Император Павел I. Жизнь и царствование - [72]

Шрифт
Интервал

При исследовании, в чем состоит величайшее благо государств и народов, и что есть истинное намерение всех систем законодательств, найдем необходимо два главнейшие пункта, а именно те, о коих теперь рассуждаемо было: вольность и собственность. Оба сии преимущества, равно как и форма, каковою публичной власти действовать, должны быть устроены сообразно с физическим положением государства и моральным свойством нации. Священные законы, определяющие сие устройство, разумеем мы под именем законов фундаментальных. Ясность их должна быть такова, чтоб ни малейшего недоразумения никогда не по встречалось, чтоб из них Монарх и поданный равномерно знали свои должности и права.
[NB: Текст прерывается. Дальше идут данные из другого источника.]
Lemma detached___init__ url username password :
  detached (__init__ (stateless content) url username password).
Proof.
  unfold __init__. apply detached_bind; [|intros k; apply detached_ret].
  unfold _get_session_key. apply detached_call_bind.
  intros [response error].
  destruct (getitem response "status") as [status|e]; [apply detached_ret|].
  destruct (caught_TypeError_KeyError e); [|apply detached_raise].
  destruct (negb (is_none error)); apply detached_ret.
Qed.

Lemma detached_close self : detached (close (stateless content) self).
Proof.
  unfold close, _release_session_key.
  apply detached_bind; [|intros x; apply detached_ret].
  apply detached_call_bind. intros x. apply detached_ret.
Qed.

Lemma download_survey_prepare session survey w :
  download_survey (stateless content) export_decode session survey w
  = (pd <- prepare (stateless content) export_decode session survey ;
     save (fst pd) (snd pd)) w.
Proof.
  unfold download_survey, prepare, bind, lift, ret.
  destruct (getitem survey "surveyls_title") as [title|]; [|reflexivity].
  destruct (getitem survey "sid") as [sid|]; [|reflexivity].
  destruct (participants _ _ _ _ w) as [[participants|] w1]; [|reflexivity].
  destruct (iterate participants) as [ps|]; [|reflexivity].
  destruct (index_participants ps []) as [psc1|]; [|reflexivity].
  destruct (responses _ _ _ _ _ w1) as [[responses|] w2]; [|reflexivity].
  destruct (rekey psc1 responses) as [responses'|]; [|reflexivity].
  destruct (dumps responses') as [data|]; [|reflexivity].
  destruct (psytools_path_of title) as [path|]; reflexivity.
Qed.

Lemma detached_prepare session survey :
  detached (prepare (stateless content) export_decode session survey).
Proof.
  unfold prepare.
  repeat (apply detached_bind;
          [first [apply detached_lift | apply detached_participants
                 | apply detached_responses]|intros ?]).
  apply detached_ret.
Qed.

Lemma prepare_keeps_files session survey :
  keeps_files (prepare (stateless content) export_decode session survey).
Proof.
  unfold prepare.
  repeat (apply keeps_files_bind;
          [first [apply keeps_files_lift | apply participants_keeps_files
                 | apply responses_keeps_files]|intros ?]).
  apply keeps_files_ret.
Qed.

Lemma prepare_path session survey w path data :
  fst (prepare (stateless content) export_decode session survey w) = Ok (path, data) ->
  survey_path survey = Ok path.
Proof.
  unfold prepare, survey_path, bind, lift, ret.
  destruct (getitem survey "surveyls_title") as [title|]; [|discriminate].
  destruct (getitem survey "sid") as [sid|]; [|discriminate].
  destruct (participants _ _ _ _ w) as [[participants|] w1]; [|discriminate].
  destruct (iterate participants) as [ps|]; [|discriminate].
  destruct (index_participants ps []) as [psc1|]; [|discriminate].
  destruct (responses _ _ _ _ _ w1) as [[responses|] w2]; [|discriminate].
  destruct (rekey psc1 responses) as [responses'|]; [|discriminate].
  destruct (dumps responses') as [d|]; [|discriminate].
  cbn. destruct (psytools_path_of title) as [p|]; [|discriminate].
  now intros [= -> _].
Qed.

Lemma prepare_outcome session survey w :
  fst (prepare (stateless content) export_decode session survey w)
  = outcome (stateless content) export_decode session survey.
Proof.
  destruct (detached_prepare session survey) as [r Hr].
  unfold outcome. now rewrite !Hr.
Qed.

Lemma download_survey_outcome session survey w :
  exists w1,
    fs w1 = fs w /\ written w1 = written w
    /\ download_survey (stateless content) export_decode session survey w
       = match outcome (stateless content) export_decode session survey with
         | Ok (path, data) => save path data w1
         | Raise e => (Raise e, w1)
         end.
Proof.
  rewrite download_survey_prepare. unfold bind.
  pose proof (prepare_outcome session survey w) as Ho.
  destruct (prepare_keeps_files session survey w) as [F W].
  destruct (prepare (stateless content) export_decode session survey w)
    as [r w1]. cbn in *. subst r.
  exists w1. split; [exact F|]. split; [exact W|].
  destruct (outcome (stateless content) export_decode session survey)
    as [[path data]|e]; reflexivity.
Qed.

Lemma covered_ext session l f1 f2 :
  (forall p, f1 !! p = f2 !! p) ->
  covered (stateless content) export_decode session l f1 ->
  covered (stateless content) export_decode session l f2.
Proof.
  intros E. induction l as [|x l IH]; cbn; [auto|].
  destruct (outcome (stateless content) export_decode session x) as [[p d]|]; [|auto].
  rewrite E. intros [H1 H2]. auto.
Qed.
От сих точно законов зависит общая их безопасность, следствен они и должны быть непременными.

Теперь представим себе государство, объемлющее пространство, какового ни одно на всем известном земном шаре не объемлет, и которого по мере его обширности нет в свете малолюднее; государство, раздробленное с лишком на тридцать больших областей, и состоящее можно сказать из двух только городов, из коих в одном живут люди большою частью по нужде, в другом большою частью по прихоти; — государство, многочисленным и храбрым своим воинством страшное, и которого положение таково, что потерянием одной баталии, может иногда бытие Его вовсе истребиться; — государство, которое силою и славою своею обращает на себя внимание целого света, и которое мужик, одним человеческим видом от скота отличающийся, и ни кем не предводимый, может привести так сказать в несколько часов на самый край конечного разрушения и Гибели; — Государство, дающее чужим землям Царей, и которого собственный Престол зависит от отворения кабаков для зверской толпы буян, охраняющих безопасность Царские Особы; — государство, где есть все политические людей состояния, но где ни которое не имеет никаких преимуществ, и одно от другого пустым только именем различаются; — государство, движимое вседневными и часто друг другу противоречащими указами, но не имеющее никакого твердого законоположения; — государство, где люди составляют собственность людей, где человек одного состояния, имеет право быть вместе истцом и судьею над человеком другого состояния, где каждый следственно может быть за всегда или тиран, или жертва; — государство, в котором почтеннейшее из всех состояний, долженствующее оборотом Отечество купно с Государем и корпусом своим представляет нацию, руководствуемое одною честью Дворянство уже именем только существует, и продается всякому подлецу, ограбившему Отечество; где знатность, сия единственная цель благородной души, сие достойное возмездие заслуг, от рода в род оказываемых Отечеству, затмевается фавором, поглотившим всю пищу истинного любочестия; — государство не деспотическое: ибо нация ни когда не отдавала себе Государю в самовольное Его управление и всегда имела трибуналы гражданские и уголовные, обязанные защищать невинность и наказывать преступления; не монархическое: ибо нет в нем фундаментальных законов; не аристократия: ибо верховное в нем правление есть бездушная машина, движимая произволом Государя; на демократию же и походить не может земля, где народ, пресмыкался во мраке глубочайшего невежества, носит безгласно бремя жестокого рабства.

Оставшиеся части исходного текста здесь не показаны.